Training to maintain these things will help us maintain ease in the ability to get around, be self-sufficient, perform daily activities and tasks without too much of an issue, as well as mitigate the risk of fall/injury.


This is such an important topic, that a post I made about these 3 things on Instagram and it became one of my most popular posts to date. I've uploaded it here on YouTube:



GRIP STRENGTH

Grip strength is a marker for overall body strength. Think about how much we use our hands on a daily basis; from brushing our teeth, to cooking and eating, cleaning ourselves and the house, taking care of chores, and typing/texting... the list goes on.


Here are a few ways to train your grip strength:

  • Use a grip trainer: like this one and work your hand/palm/finger strength.

  • Practice carries: Lift a heavy object up and literally walk around with it for 30 sec-1 min, each hand. 

  • Practice hanging: If you have access to a pull up bar or the monkey bars at the playground, start working on grabbing that bar and hanging away from it. Start with your feet supporting you on the floor and eventually progress to taking one foot off, then both feet off, and start racking up the amount of time you can hang there!

  • Walk your heavy groceries home: Make it a little inconvenient for yourself... instead of doing a grocery delivery, go to the store and buy your items, and walk them home or carry them to your car and back inside your house instead of using a shopping cart.


BALANCE

Maintaining good balance is important for efficient walking and being able to navigate obstacles without falling (like someone's dog who comes leaping toward you, the bump in the sidewalk, or the awkward curb you don't see).


Try these exercises:

  • Practice standing on one leg: Make it easier by holding on to something for support at first, or more challenging by closing your eyes.

  • Stand on an uneven or unstable surface: Foam pads, wobble boards, bosu balls, a rolled up blanket... all are great tools to use to challenge how you find your balance when the ground isn't even.

  • Walk the tight rope: Place a line on the floor in front of you using a strap, a belt, a robe belt, or a stretch of floorboard and walk that line. Make it more challenging by turning your head side to side as you walk, or try walking backwards on it!


SIT TO STAND & TRANSFER ABILITY

Being able to get up and down off furniture or the floor without using your hands or getting on and off the toilet or in and out of the shower is something we might take for granted, but is so important to be able to do as we age. 


Make improvements in how you get up and get down by trying these:

  • Chair squats: Get up and down out of a chair without using your hands. Make it a heck of a lot harder by trying to do it on one leg instead of two!

  • Get up and down off the floor: Make it a point to get down on the floor and back up again. We spend a majority of our lives sitting in a chair or on the couch and maybe not so much on the floor. Make it harder by not using your hands.
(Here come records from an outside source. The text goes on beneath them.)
Definition failed_with (sev : CheckSeverity) (c : MigrationCheckResult) : bool :=
  negb (mc_passed c) && bool_decide (mc_severity c = sev).

Definition critical_blockers (checks : list MigrationCheckResult) : list Finding :=
  map (fun c =>
      mk_Finding (mc_id c) (mc_name c) (mc_message c)
        (match mc_remediation c with
         | Some h => Some (fmt_debug_hint h)
         | None => Some "manual intervention required"
         end))
    (List.filter (failed_with Blocker) checks).

Definition recommended_actions (checks : list MigrationCheckResult) : list string :=
  map (fun c => "[" +:+ mc_id c +:+ "] " +:+ mc_name c +:+ ": " +:+ mc_message c)
    (List.filter (fun c =>
       negb (mc_passed c) && match mc_remediation c with Some _ => true | None => false end)
       checks).

Definition readiness_of (checks : list MigrationCheckResult) : ReadinessLevel :=
  if not_empty (critical_blockers checks) then Blocked
  else if existsb (failed_with Warning) checks then ReadyWithWarnings
  else Ready.

Definition assess_context (boot_report : BootabilityReport) (target : string)
    (live : bool) : AssessContext :=
  mk_AssessContext (BootTarget_parse target) target live boot_report.

(** [now] is the clock's reading. *)
Definition assess_migration (overflow_checks : bool) (now : string) ev
    (boot_report : BootabilityReport) (target : string) (live : bool)
    : outcome Empty_set MigrationAssessment :=
  let ctx := assess_context boot_report target live in
  let checks := run_all_checks ev ctx in
  let m := per_cat checks in
  legacy ← compute_migration_score overflow_checks ev boot_report target;
  mret (mk_MigrationAssessment target live now (overall_score m boot_report)
    (sub_scores m) (readiness_of checks) (critical_blockers checks)
    (recommended_actions checks) checks (ev_online_cache ev) legacy).
End checks.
  • Use awareness: Become more aware of how much you use your upper body and arms to help you get up, get down, get in and out of the car, in and out of the shower, on and off the toilet, or in and out of bed each day. Try to use your upper body less, and your lower body more.


IN CONCLUSION


Keep it simple and practical and fit it into your daily life!


Perhaps start to incorporate more of these types of movements discussed above into your daily routine starting today! Make it manageable and stay consistent. You'll be surprised by how much it adds up when the year is over!